Ha un modo di vestire veramente unico. A volte ci metto un’ora per fare un acquerello, altre facevo un piccolo disegno in cinque minuti, altre volte ancora servivano quattro o cinque ore. Anna ha questo dono, ogni cosa in lei diventa grafica e hai voglia di fissarla sulla carta

Karl Lagerfeld, grande amico della Piaggi, la incoronò sua musa nel 1986, dichiarando nella prefazione del libro, scritto in collaborazione con Anna – intitolato Anna Chronique ed edito da Longanesi&CO – che fu proprio lei a inventare la moda per come la intendiamo oggi. Era una trend-setter, si veste oggi come noi ci vestiremo domani. Nel riflesso di Anna coesistono originalità e intelletto.

Il suo stile è la sintesi perfetta dei suoi viaggi, del suo esotismo, del continuo flusso di pensieri contrastanti che mai la abbandonavano. Con la valorizzazione di accostamenti mai pensati prima, unendo antico e moderno, la Piaggi compie un vero e proprio gesto rivoluzionario, creando con i suoi outfit nuove avanguardie, spingendosi oltre i limiti. Il suo styling diventa un fenomeno culturale, rompendo il pregiudizio che relega l’abito a un semplice oggetto, tra punk e alta moda. Crea una dimensione che rompe lo stereotipo e premia la creatività, proponendo stili che non hanno una scadenza, ma sono specchio del suo animo in fermento.

È a lei che si attribuisce l’invenzione del vintage. Prima di lei, nessuno aveva mai pensato di indossare capi e accessori provenienti da decenni passati, come tessuti bizzarri e copricapo, di cui era sfrenata collezionista.

https://serafino-finasero.tumblr.com/post/184718866249/anna-milano-circa-1986-anna-piaggi

Il documentario

Nel 2016 Alina Marrazzi realizza un documentario intitolato Anna Piaggi – Una visionaria della moda, presentato al Biografilm di Bologna e successivamente al Milano Film Festival.
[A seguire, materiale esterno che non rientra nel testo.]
(* ===== verification/Ports.v ===== *)
(** * The host's port table

    [host/ports.rs]: which real ports are spoken for, and the reservations that
    hold them.  The mutex is not modelled: each operation runs under it, so a
    history is a sequence of operations; a poisoned lock (a panic while it is
    held) does not arise in this code. *)

From Stdlib Require Import ZArith Lia.
From stdpp Require Import base list gmap strings option.
From S2P Require Import Prelude RustStr Net DeclaredPort.

Inductive PortOwner :=
  | OwnerHost (n : string)
  | OwnerWorkload (id : string)
  | OwnerPlugin (id : string).
#[global] Instance PortOwner_eq_dec : EqDecision PortOwner.
Proof. solve_decision. Defined.

(** [Display for PortOwner] *)
Definition show_owner (o : PortOwner) : string :=
  match o with
  | OwnerHost n => "host " +:+ n
  | OwnerWorkload id => "workload '" +:+ id +:+ "'"
  | OwnerPlugin id => "host plugin '" +:+ id +:+ "'"
  end.

Abbreviation PortKey := (Protocol * SocketAddr)%type.
Abbreviation PortTable := (gmap PortKey PortOwner).

(** The conflict error names the current holder. *)
Inductive ReserveError := AlreadyPublished (key : PortKey) (holder : PortOwner).

(** A live claim; dropping it releases the key. *)
Record PortReservation := { res_key : PortKey }.

Definition reserve (t : PortTable) (p : Protocol) (a : SocketAddr) (o : PortOwner) :
    result (PortTable * PortReservation) ReserveError :=
  let key := (p, a) in
  match t !! key with
  | Some holder => Err (AlreadyPublished key holder)
  | None => Ok (<[key := o]> t, {| res_key := key |})
  end.

Definition is_published (t : PortTable) (p : Protocol) (a : SocketAddr) : bool :=
  bool_decide (is_Some (t !! (p, a))).

Definition release (t : PortTable) (key : PortKey) : PortTable := delete key t.

(** [Drop for PortReservation] *)
Definition drop_reservation (t : PortTable) (r : PortReservation) : PortTable :=
  release t (res_key r).

Definition reservation_addr (r : PortReservation) : SocketAddr := (res_key r).2.

(** ** Histories: the table with the reservations alive *)

Record World := { table : PortTable; live : list PortReservation }.

Definition initial : World := {| table := ∅; live := [] |}.

Inductive step : World → World → Prop :=
  | step_reserve w p a o t r :
      reserve (table w) p a o = Ok (t, r) →
      step w {| table := t; live := r :: live w |}
  | step_refused w p a o e :
      reserve (table w) p a o = Err e →
      step w w
  | step_drop w r l1 l2 :
      live w = l1 ++ r :: l2 →
      step w {| table := drop_reservation (table w) r; live := l1 ++ l2 |}.

Definition reachable (w : World) : Prop := rtc step initial w.

(** The table is exactly the live reservations, each key held once. *)
Record table_inv (w : World) : Prop := {
  inv_nodup : NoDup (res_key <$> live w);
  inv_keys : ∀ k, is_Some (table w !! k) ↔ k ∈ (res_key <$> live w);
}.

Lemma step_preserves_inv w w' : step w w' → table_inv w → table_inv w'.
Proof.
  intros Hstep [Hnd Hk]. destruct Hstep as [w p a o t r Hr|w p a o e He|w r l1 l2 Hl]; simpl.
  - unfold reserve in Hr. destruct (table w !! (p, a)) eqn:E; [done|].
    injection Hr as <- <-. split; simpl.
    + constructor; [|done]. rewrite <-Hk, E. by intros [].
    + intros k. rewrite elem_of_cons, <-Hk, lookup_insert_is_Some.
      destruct (decide ((p, a) = k)); naive_solver.
  - done.
  - unfold drop_reservation, release. rewrite Hl, fmap_app in *. simpl in *.
    apply list.NoDup_app in Hnd as (Hnd1 & Hdis & [Hr Hnd2]%list.NoDup_cons).
    split; simpl.
    + rewrite fmap_app. apply list.NoDup_app. set_solver.
    + intros k. rewrite lookup_delete_is_Some, Hk, fmap_app. set_solver.
Qed.

Lemma reachable_inv w : reachable w → table_inv w.
Proof.
  apply rtc_invariant; [|exact step_preserves_inv].
  split; simpl; [constructor|]. intros k. rewrite lookup_empty.
  split; [by intros []|by intros ?%not_elem_of_nil].
Qed.

(** in every history of reservations and drops, the table answers
    "published" for exactly the keys some live reservation holds, and no key is
    held by two live reservations at once; in particular a dropped reservation
    frees its port and only its port. *)
Theorem table_is_live_reservations w p a :
  reachable w →
  NoDup (res_key <$> live w)
  ∧ (is_published (table w) p a = true ↔ ∃ r, r ∈ live w ∧ res_key r = (p, a)).
Proof.
  intros [Hnd Hk]%reachable_inv. split; [done|].
  unfold is_published. rewrite bool_decide_eq_true, Hk, list_elem_of_fmap. naive_solver.
Qed.

Lemma table_is_live_reservations_witness :
  let a := SocketV4 LOCALHOST_V4 8080 in
  let w := {| table := <[(Tcp, a) := OwnerHost "ingress"]> ∅;
              live := [{| res_key := (Tcp, a) |}] |} in
  reachable w ∧ is_published (table w) Tcp a = true.
Proof.
  intros a w.
  assert (reachable w) as Hw.
  { eapply rtc_once. eapply (step_reserve initial Tcp a (OwnerHost "ingress")). reflexivity. }
  split; [exact Hw|]. apply (proj2 (table_is_live_reservations w Tcp a Hw)).
  exists {| res_key := (Tcp, a) |}. split; [left|reflexivity].
Defined.

(** [reserve] succeeds exactly on a free port; the new holder is recorded and
    every other port keeps its answer; on a taken port the table is left alone
    and the error names the current holder. *)
Theorem reserve_spec t p a o :
  match reserve t p a o with
  | Ok (t', r) =>
      is_published t p a = false ∧ res_key r = (p, a) ∧ t' !! (p, a) = Some o
      ∧ (∀ p' a', (p', a') ≠ (p, a) → is_published t' p' a' = is_published t p' a')
      ∧ drop_reservation t' r = t
  | Err (AlreadyPublished k holder) =>
      k = (p, a) ∧ t !! (p, a) = Some holder
  end.
Proof.
  unfold reserve. destruct (t !! (p, a)) as [h|] eqn:E; [done|].
  unfold is_published. rewrite E, bool_decide_eq_false_2 by (by intros []).
  split; [done|]. split; [done|]. split; [apply lookup_insert_eq|]. split.
  - intros p' a' Hne. by rewrite lookup_insert_ne.
  - unfold drop_reservation, release. simpl. by apply delete_insert_id.
Qed.
Implicit Types w : World.
Implicit Types h : Host.
Implicit Types j : WorkloadResources.
Implicit Types rw : ResolvedWorkload.
Implicit Types rv : WorkloadRecovery.

(** ** Whose an id is *)

(** The reservation an id is held under. *)
Definition held (slot : option HostWorkload) : option Z :=
  match slot with Some (Starting r | Stopping r | Failing r _) => Some r | _ => None end.

Abbreviation slot_of w id := (workloads (host w) !! id).
Abbreviation recovery_at w id := (workload_recoveries (host w) !! id).
Abbreviation adrift_at w id := (adrift w !! id).
Abbreviation task_at w r id ph := (tasks w !! r = Some {| on := id; phase := ph |}).

(** A teardown has the id marked. *)
Definition marked (slot : option HostWorkload) (r : Z) : Prop :=
  slot = Some (Stopping r) ∨ ∃ reason, slot = Some (Failing r reason).

(** The start whose bindings a command has, and what may be bound for it. *)
Definition phase_claims (r : Z) (ph : Phase) (rn : Z) (res : Resource) : Prop :=
  match ph with
  | Reserved => False
  | Building j _ => rn = r ∧ res ∈ claims j
  | Releasing j origin => rn = origin ∧ res ∈ claims j
  | Failed rw _ => rn = run rw
  end.

Definition phase_ok (n r : Z) (slot : option HostWorkload) (ph : Phase) : Prop :=
  match ph with
  | Reserved => True
  | Building j asked => ∀ p, asked = Some p → Some p ∈ bindings j
  | Releasing _ origin => origin < n ∧ marked slot r
  | Failed rw _ => run rw < n ∧ slot = Some (Stopping r)
  end.

(** The plugins a start has been through have bound the workload, but for those that
    dropped it again. *)
Definition bound_or_dropped w (id : string) (r : Z) (ps : list string) : Prop :=
  ∀ p, p ∈ ps → (id, inr p, r) ∈ bound w ∨ (id, inr p, r) ∈ dropped w.

Definition phase_bound w (id : string) (r : Z) (ph : Phase) : Prop :=
  match ph with
  | Building j asked => ∀ p, p ∈ commit j → asked = Some p ∨ (id, inr p, r) ∈ bound w ∨ (id, inr p, r) ∈ dropped w
  | _ => True
  end.

Definition no_tasks w (id : string) : Prop := ∀ r ph, ¬ task_at w r id ph.

(** Everything bound under [id] and not given up is of [claims]. *)
Definition bound_by w (id : string) (claims : Z → Resource → Prop) : Prop :=
  ∀ res rn, (id, res, rn) ∈ bound w → (id, res, rn) ∈ given_up w ∨ claims rn res.

Inductive id_ok w (id : string) : Prop :=
  | id_free :
      slot_of w id = None ∨ (∃ reason, slot_of w id = Some (Error reason)) →
      recovery_at w id = None → adrift_at w id = None → no_tasks w id → bound_by w id (λ _ _, False) → id_ok w id
  | id_running rw :
      slot_of w id = Some (Running rw) → recovery_at w id = None → adrift_at w id = None → no_tasks w id →
      run rw < reservations (host w) → bound_or_dropped w id (run rw) (teardown_bindings rw) →
      bound_by w id (λ rn res, rn = run rw ∧ res ∈ claims (for_teardown rw)) → id_ok w id
  | id_task r ph :
      held (slot_of w id) = Some r → r < reservations (host w) → task_at w r id ph →
      (∀ r' ph', task_at w r' id ph' → r' = r) → recovery_at w id = None → adrift_at w id = None →
      phase_ok (reservations (host w)) r (slot_of w id) ph → phase_bound w id r ph →
      bound_by w id (phase_claims r ph) → id_ok w id
  | id_recovery rv :
      held (slot_of w id) = Some (reservation rv) → reservation rv < reservations (host w) →
      recovery_at w id = Some rv → adrift_at w id = None → no_tasks w id → of_run rv < reservations (host w) →
      (releasing rv = true → marked (slot_of w id) (reservation rv)) →
      bound_by w id (λ rn res, rn = of_run rv ∧ res ∈ claims (cleanup rv)) → id_ok w id
  | id_adrift rv :
      marked (slot_of w id) (reservation rv) → reservation rv < reservations (host w) →
      recovery_at w id = None → adrift_at w id = Some rv → no_tasks w id → stopped (host w) = true →
      bound_by w id (λ rn res, rn = of_run rv ∧ res ∈ claims (cleanup rv)) → id_ok w id
  | id_abandoned r :
      held (slot_of w id) = Some r → r < reservations (host w) → recovery_at w id = None →
      adrift_at w id = None → no_tasks w id → stopped (host w) = true → id_ok w id.

Definition world_ok w : Prop := ∀ id, id_ok w id.

Lemma marked_held slot r : marked slot r → held slot = Some r.
Proof. by intros [-> |[? ->]]. Qed.

(** Reservations only go up, and a host that has stopped stays so. *)
Definition later h h' : Prop :=
  reservations h <= reservations h' ∧ (stopped h = true → stopped h' = true).

Lemma later_refl h : later h h.
Proof. by split. Qed.

Lemma later_mint h ws :
  later h {| plugins := plugins h; workloads := ws; workload_recoveries := workload_recoveries h;
             reservations := reservations h + 1; stopped := stopped h |}.
Proof. split; cbn; [lia|done]. Qed.

(** What a step leaves alone, but for what a plugin drops. *)
Record same_at w w' (id : string) : Prop := {
  same_slot : slot_of w' id = slot_of w id;
  same_recovery : recovery_at w' id = recovery_at w id;
  same_adrift : adrift_at w' id = adrift_at w id;
  same_tasks : ∀ r ph, task_at w' r id ph ↔ task_at w r id ph;
  same_bound : ∀ res rn, (id, res, rn) ∈ bound w' → (id, res, rn) ∈ bound w;
  same_kept : ∀ res rn, (id, res, rn) ∈ bound w → (id, res, rn) ∈ bound w' ∨ (id, res, rn) ∈ dropped w';
  same_given : ∀ res rn, (id, res, rn) ∈ given_up w → (id, res, rn) ∈ given_up w';
  same_dropped : dropped w ⊆ dropped w';
}.

Lemma id_ok_same w w' id : same_at w w' id → later (host w) (host w') → id_ok w id → id_ok w' id.
Proof.
  intros [Hs Hr Ha Ht Hb Hk Hg Hd] [Hn Hst] Hok.
  assert (∀ P, bound_by w id P → bound_by w' id P) as Hbb.
  { intros P H res rn Hin. apply Hb in Hin. destruct (H _ _ Hin); [left; by apply Hg|by right]. }
  assert (no_tasks w id → no_tasks w' id) as Hnt.
  { intros H r ph Hr'. by apply Ht, H in Hr'. }
  destruct Hok as [Hf|rw ? ? ? ? ? Hbo|r ph ? ? ? ? ? ? ? Hpb|rv|rv|r].
  - apply id_free; [by rewrite Hs|by rewrite Hr|by rewrite Ha|auto|auto].
  - apply (id_running _ _ rw); [by rewrite Hs|by rewrite Hr|by rewrite Ha|auto|lia| |auto].
    intros p Hp. destruct (Hbo p Hp); auto.
  - apply (id_task _ _ r ph); [by rewrite Hs|lia|by apply Ht| |by rewrite Hr|by rewrite Ha| | |auto].
    + intros r' ph' H'. apply Ht in H'. eauto.
    + rewrite Hs. destruct ph; cbn in *; intuition lia.
    + destruct ph as [|j asked| |]; [done| |done|done]. intros p Hp. destruct (Hpb p Hp) as [|[|]]; auto.
  - apply (id_recovery _ _ rv); [by rewrite Hs|lia|by rewrite Hr|by rewrite Ha|auto|lia|by rewrite Hs|auto].
  - apply (id_adrift _ _ rv); [by rewrite Hs|lia|by rewrite Hr|by rewrite Ha|auto|auto|auto].
  - apply (id_abandoned _ _ r); [by rewrite Hs|lia|by rewrite Hr|by rewrite Ha|auto|auto].
Qed.

(** Who a task or a recovery is responsible for. *)
Lemma task_owns w r id ph :
  world_ok w → task_at w r id ph →
  held (slot_of w id) = Some r ∧ r < reservations (host w)
  ∧ (∀ r' ph', task_at w r' id ph' → r' = r) ∧ recovery_at w id = None
  ∧ phase_ok (reservations (host w)) r (slot_of w id) ph ∧ bound_by w id (phase_claims r ph).
Proof.
  intros Hok Ht. destruct (Hok id) as [? ? ? Hn ?|rw ? ? ? Hn|r' ph' ? ? Ht' Hu ? ? ?|rv ? ? ? ? Hn|rv ? ? ? ? Hn|r' ? ? ? ? Hn];
    try by apply Hn in Ht.
  pose proof (Hu _ _ Ht) as ->. rewrite Ht in Ht'. simplify_eq. eauto 10.
Qed.

Lemma task_adrift w r id ph :
  world_ok w → task_at w r id ph → adrift_at w id = None ∧ phase_bound w id r ph.
Proof.
  intros Hok Ht. destruct (Hok id) as [? ? ? Hn ?|rw ? ? ? Hn|r' ph' ? ? Ht' Hu ? ? ?|rv ? ? ? ? Hn|rv ? ? ? ? Hn|r' ? ? ? ? Hn];
    try by apply Hn in Ht.
  pose proof (Hu _ _ Ht) as ->. rewrite Ht in Ht'. by simplify_eq.
Qed.

Lemma recovery_owns w id rv :
  world_ok w → recovery_at w id = Some rv →
  held (slot_of w id) = Some (reservation rv) ∧ reservation rv < reservations (host w)
  ∧ no_tasks w id ∧ of_run rv < reservations (host w)
  ∧ (releasing rv = true → marked (slot_of w id) (reservation rv))
  ∧ bound_by w id (λ rn res, rn = of_run rv ∧ res ∈ claims (cleanup rv)).
Proof. intros Hok Hr. destruct (Hok id); simplify_eq; eauto 10. Qed.

Lemma recovery_adrift w id rv : world_ok w → recovery_at w id = Some rv → adrift_at w id = None.
Proof. intros Hok Hr. destruct (Hok id); by simplify_eq. Qed.

Lemma adrift_owns w id rv :
  world_ok w → adrift_at w id = Some rv →
  marked (slot_of w id) (reservation rv) ∧ reservation rv < reservations (host w)
  ∧ recovery_at w id = None ∧ no_tasks w id ∧ stopped (host w) = true
  ∧ bound_by w id (λ rn res, rn = of_run rv ∧ res ∈ claims (cleanup rv)).
Proof. intros Hok Hr. destruct (Hok id); simplify_eq; eauto 10. Qed.

Lemma running_owns w id rw :
  world_ok w → slot_of w id = Some (Running rw) →
  run rw < reservations (host w) ∧ bound_or_dropped w id (run rw) (teardown_bindings rw)
  ∧ no_tasks w id ∧ recovery_at w id = None ∧ adrift_at w id = None
  ∧ bound_by w id (λ rn res, rn = run rw ∧ res ∈ claims (for_teardown rw)).
Proof.
  intros Hok Hs. destruct (Hok id) as [Hf|rw'|r ph Hh|rv Hh|rv Hm|r Hh];
    [|by simplify_eq| | |apply marked_held in Hm as Hh|]; try by rewrite Hs in Hh.
  destruct Hf as [|[]]; congruence.
Qed.
Lemma add_to_spec w o r :
  good_entry o →
  good_entry (add_to w o r)
  ∧ ∀ w' p s, holds_in (add_to w o r) w' p s
      ↔ holds_in o w' p s ∨ (w' = w ∧ (p, s) = (r_prefix r, r_scope r)).
Proof.
  intros Ho. pose proof (entry_once o Ho) as Hn. unfold add_to. setoid_rewrite <-holds_default.
  set (l := default [] o) in *. cbn [from_option id].
  destruct (update_first _ _ l) as [l'|] eqn:Hu.
  - destruct (update_first_Some _ _ _ _ Hu) as (l1 & b & l2 & Hl & -> & Hb%same_route_spec).
    assert (good_buckets l) as [G1 G2 G3 G4].
    { unfold l in *. destruct o; [by apply Ho|]. by destruct l1. }
    rewrite Hl in *. split.
    + intros ? [= <-]. split.
      * by destruct l1.
      * eapply in_order_keys; [|exact G2]. by apply fmap_update_at.
      * rewrite (fmap_update_at route_key l1 l2 b) by done. done.
      * apply Forall_app in G4 as [G4 [Gb G5]%Forall_cons]. apply Forall_app. split; [done|].
        constructor; [|done]. simpl. set_solver.
    + intros w' p s. rewrite holds_update by done. case_decide as Hk.
      * rewrite elem_of_union, elem_of_singleton. split; [|intros [(c & Hc & Hck & Hw)|[-> _]]].
        -- intros [Hw| ->]; [left|right]; [|by rewrite <-Hk]. exists b. split; [set_solver|done].
        -- left. rewrite <-Hk in Hck. by rewrite <-(key_once l1 b l2 c Hn Hc Hck).
        -- by right.
      * split; [by left|]. intros [?|[_ Hk']]; [done|]. exfalso. congruence.
  - apply update_first_None in Hu. set (nb := {| prefix := r_prefix r |}). split.
    + intros ? [= <-]. split.
      * intros Hs. pose proof (sort_buckets_perm (l ++ [nb])) as Hp. rewrite Hs in Hp.
        apply Permutation_length in Hp. rewrite length_app in Hp. simpl in Hp. lia.
      * apply sort_buckets_in_order.
      * rewrite (Permutation_map route_key (sort_buckets_perm _)). rewrite fmap_app.
        apply NoDup_app. split; [done|]. split; [|apply NoDup_singleton].
        intros k Hk ->%list_elem_of_singleton. apply list_elem_of_fmap in Hk as (b & Hb & Hin).
        rewrite Forall_forall in Hu. specialize (Hu b Hin).
        assert (same_route r b = true) by by apply same_route_spec. congruence.
      * rewrite (sort_buckets_perm _). apply Forall_app. split.
        -- unfold l. destruct o; [by apply Ho|constructor].
        -- constructor; [|constructor]. simpl. set_solver.
    + intros w' p s. rewrite (holds_perm _ _ _ _ _ (sort_buckets_perm _)). unfold holds. split.
      * intros (b & [Hb|Hb%list_elem_of_singleton]%elem_of_app & Hk & Hw); [left; by exists b|].
        subst b. right. simpl in Hw. split; [set_solver|]. by rewrite <-Hk.
      * intros [(b & Hb & Hk & Hw)|[-> [= -> ->]]]; [exists b; set_solver|].
        exists nb. split; [set_solver|]. split; [done|]. simpl. set_solver.
Qed.
(* ===== verification/HttpIngress.v ===== *)
(** * The HTTP ingress

    The ingress of [host/http.rs]: the connections it holds and when it calls itself
    ready, the tables of what can serve a workload, requests from the network, and
    the outgoing requests of guests, some of which are dispatched to a workload on
    the same host.  Serving a request is wasmtime's and hyper's; what is modelled is
    whom a request is given to, and what a dispatched one holds for how long. *)

From Stdlib Require Import ZArith Lia Ascii.
From stdpp Require Import base list gmap strings option relations.
From S2P Require Import Prelude RustStr Net UriLib StoreLib Wit HttpRouter.
From S2P Require AllowedHosts.
Local Open Scope Z_scope.

(** ** The ceiling on connections *)

Definition READY_RECOVER_PERCENT : Z := 10.

(** [free]: the permits available; [offered] and [shed] count. *)
Record ConnectionLimit := {
  max : Z; free : Z; is_stopped : bool; has_headroom : bool; offered : Z; shed : Z;
}.
Implicit Types c : ConnectionLimit.

Definition new_limit (m : Z) : ConnectionLimit :=
  {| max := m; free := m; is_stopped := false; has_headroom := true; offered := 0; shed := 0 |}.

(** [max.clamp(1, MAX_PERMITS)] *)
Definition MAX_PERMITS : Z := 2305843009213693951.
Definition max_connections (m : Z) : Z := Z.max 1 (Z.min m MAX_PERMITS).

Definition accepting c : bool := negb (is_stopped c).

Definition take c : bool * ConnectionLimit :=
  if 0 <? free c then
    (true, {| max := max c; free := free c - 1; is_stopped := is_stopped c; has_headroom := has_headroom c;
              offered := offered c + 1; shed := shed c |})
  else
    (false, {| max := max c; free := free c; is_stopped := is_stopped c; has_headroom := has_headroom c;
               offered := offered c + 1; shed := shed c + 1 |}).

(** A connection's task ends and its permit goes back. *)
Definition give_back c : ConnectionLimit :=
  {| max := max c; free := free c + 1; is_stopped := is_stopped c; has_headroom := has_headroom c;
     offered := offered c; shed := shed c |}.

Definition stopped_accepting c : ConnectionLimit :=
  {| max := max c; free := free c; is_stopped := true; has_headroom := has_headroom c;
     offered := offered c; shed := shed c |}.

Definition recover c : Z := Z.min (Z.max (max c * READY_RECOVER_PERCENT / 100) 1) (max c).

Definition ready c : bool * ConnectionLimit :=
  if negb (accepting c) then (false, c)
  else
    let ready := if has_headroom c then 0 <? free c else recover c <=? free c in
    (ready, {| max := max c; free := free c; is_stopped := is_stopped c; has_headroom := ready;
               offered := offered c; shed := shed c |}).

Definition check_name c : string :=
  (if accepting c then "http_ingress_saturated" else "http_ingress_stopped")%string.
Definition unrecoverable c : bool := negb (accepting c).

(** [drained] returns: the loop has stopped and every permit can be had at once. *)
Definition drained c : bool := is_stopped c && (Z.min (max c) 4294967295 <=? free c).

(** ** A request dispatched on the host

    The upload of a locally dispatched request and its quota slot are shared by the
    sender's future, the guard that fails it, the body the callee reads, the task
    that drains a body the callee dropped, and the response. *)

Inductive LocalUpload := Open | Done | Closed.
Record LocalRequestInner := { slot : bool; upload : LocalUpload }.
Implicit Types q : LocalRequestInner.

(** What polling the guest's body gives: nothing yet, a frame, its end or an error. *)
Inductive Polled := Pending | Frame | End | Error | Terminated.

Definition new_local : LocalRequestInner := {| slot := true; upload := Open |}.

Definition fail q : LocalRequestInner :=
  {| slot := false; upload := match upload q with Open => Closed | u => u end |}.

Definition finish_upload q : LocalRequestInner := {| slot := slot q; upload := Done |}.

(** [at_end]: the guest's body says it has no more frames. *)
Definition needs_drain q (at_end : bool) : bool * LocalRequestInner :=
  match upload q with
  | Open => if at_end then (false, finish_upload q) else (true, q)
  | _ => (false, finish_upload q)
  end.

(** [polled]: what the guest's body gives if it is asked. *)
Definition poll_frame q (polled : Polled) : Polled * LocalRequestInner :=
  match upload q with
  | Done => (End, q)
  | Closed => (Terminated, finish_upload q)
  | Open => (polled, match polled with End | Error | Terminated => finish_upload q | _ => q end)
  end.

(** Who holds the request. *)
Record Holders := { sender : bool; settle : bool; callee : bool; drain : bool; response : bool }.
Record Dispatched := { request : LocalRequestInner; held_by : Holders; failed : bool }.
Implicit Types d : Dispatched.

Definition nobody (h : Holders) : bool :=
  negb (sender h || settle h || callee h || drain h || response h).

(** The quota slot is out while the request has it and somebody has the request. *)
Definition slot_out d : bool := slot (request d) && negb (nobody (held_by d)).

Definition dispatch : Dispatched :=
  {| request := new_local; failed := false;
     held_by := {| sender := true; settle := true; callee := true; drain := false; response := false |} |}.

Inductive DispatchStep :=
  | CalleeReads (p : Polled)
  | CalleeDrops (at_end has_runtime : bool)
  | DrainReads (p : Polled)
  | Answers
  | Fails
  | ResponseEnds.

Definition with_callee (h : Holders) (b : bool) (dr : bool) : Holders :=
  {| sender := sender h; settle := settle h; callee := b; drain := dr; response := response h |}.

(** A body that ended or failed is let go. *)
Definition over (p : Polled) : bool := match p with End | Error | Terminated => true | _ => false end.

Definition dispatch_step d (s : DispatchStep) : Dispatched :=
  let h := held_by d in
  match s with
  | CalleeReads p =>
      if callee h then
        let '(r, q) := poll_frame (request d) p in
        {| request := q; held_by := with_callee h (negb (over r)) (drain h); failed := failed d |}
      else d
  | CalleeDrops at_end has_runtime =>
      if callee h then
        let '(needs, q) := needs_drain (request d) at_end in
        if negb needs then {| request := q; held_by := with_callee h false (drain h); failed := failed d |}
        else if has_runtime then {| request := q; held_by := with_callee h false true; failed := failed d |}
        else {| request := finish_upload q; held_by := with_callee h false (drain h); failed := failed d |}
      else d
  | DrainReads p =>
      if drain h then
        let '(r, q) := poll_frame (request d) p in
        {| request := q; held_by := with_callee h (callee h) (negb (over r)); failed := failed d |}
      else d
  | Answers =>
      (* [settle.answered(true)], then the request moves into the response *)
      if settle h then
        {| request := request d; failed := failed d;
           held_by := {| sender := false; settle := false; callee := callee h; drain := drain h;
                         response := true |} |}
      else d
  | Fails =>
      (* an error, a timeout, or the future dropped: the guard fails the request *)
      if settle h then
        {| request := fail (request d); failed := true;
           held_by := {| sender := false; settle := false; callee := callee h; drain := drain h;
                         response := response h |} |}
      else d
  | ResponseEnds =>
      {| request := request d; failed := failed d;
         held_by := {| sender := sender h; settle := settle h; callee := callee h; drain := drain h;
                       response := false |} |}
  end.

(** ** The tables *)

(** A service's channel is open until its instance is gone. *)
Record Ingress := {
  router : DynamicRouter;
  workload_handles : gset string;
  service_handlers : gmap string bool;
  messaging_handlers : gset string;
  local_routing : bool;
}.
Implicit Types g : Ingress.

Definition with_router g (rt : DynamicRouter) : Ingress :=
  {| router := rt; workload_handles := workload_handles g; service_handlers := service_handlers g;
     messaging_handlers := messaging_handlers g; local_routing := local_routing g |}.
Definition with_tables g (ws : gset string) (ss : gmap string bool) (ms : gset string) : Ingress :=
  {| router := router g; workload_handles := ws; service_handlers := ss;
     messaging_handlers := ms; local_routing := local_routing g |}.

Section ingress.
Context `{UriLib}.

(** [instantiable]: [instantiate_pre] succeeds; [exports]: the component exports
    [wasi:http]. *)
Definition ingress_resolved g (w : string) (interfaces : list WitInterface) (instantiable exports : bool) :
    bool * Ingress :=
  match on_workload_resolved (router g) w interfaces with
  | (Err _, rt) => (false, with_router g rt)
  | (Ok _, rt) =>
      let g := with_router g rt in
      if negb instantiable then (false, g)
      else (true, if exports
                  then with_tables g (workload_handles g ∪ {[w]}) (service_handlers g) (messaging_handlers g)
                  else g)
  end.

Definition ingress_unbind g (w : string) : Ingress :=
  let g := with_router g (on_workload_unbind (router g) w) in
  with_tables g (workload_handles g ∖ {[w]}) (delete w (service_handlers g)) (messaging_handlers g ∖ {[w]}).

Definition service_http_resolved g (w : string) (routes : list IngressRoute) : Ingress :=
  let g := with_router g (on_service_http_resolved (router g) w routes) in
  with_tables g (workload_handles g) (<[w := true]> (service_handlers g)) (messaging_handlers g).

Definition service_http_unbind g (w : string) : Ingress :=
  let g := with_router g (on_workload_unbind (router g) w) in
  with_tables g (workload_handles g) (delete w (service_handlers g)) (messaging_handlers g).

(** A service's instance is gone before its supervisor says so. *)
Definition service_dies g (w : string) : Ingress :=
  match service_handlers g !! w with
  | Some _ => with_tables g (workload_handles g) (<[w := false]> (service_handlers g)) (messaging_handlers g)
  | None => g
  end.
Nella pellicola viene tratteggiato un ritratto sfaccettato ed esaustivo della giornalista, grazie agli interventi  di colleghi e amici, da Manolo Blahnik a Rosita Missoni. Fondamentali risultano le interviste a Ugo Mulas e Mario Dondero, per sottolineare quanto la Piaggi amasse frequentare i più importanti salotti letterari milanesi. Emerge un mondo caleidoscopico immerso di colori sgargianti, contrasti vividi, contraddizioni uniche, universi diametralmente opposti che coesistono in un personaggio davvero geniale e indimenticabile.

Anna Piaggi incarnava questa doppia figura del critico e dell’icona della moda: da una parte ne dava una lettura mai banale, dall’altra ne era anche partecipe, nonché influente rappresentante. Fino a diventare in alcuni casi una pioniera, in grado con le sue sperimentazioni di aprire brecce e lanciare raffinate provocazioni. Ponendo infine le basi per concepire il vestire come uscita dal corpo per contaminare lo spazio. Una vera e propria opera d’arte vivente.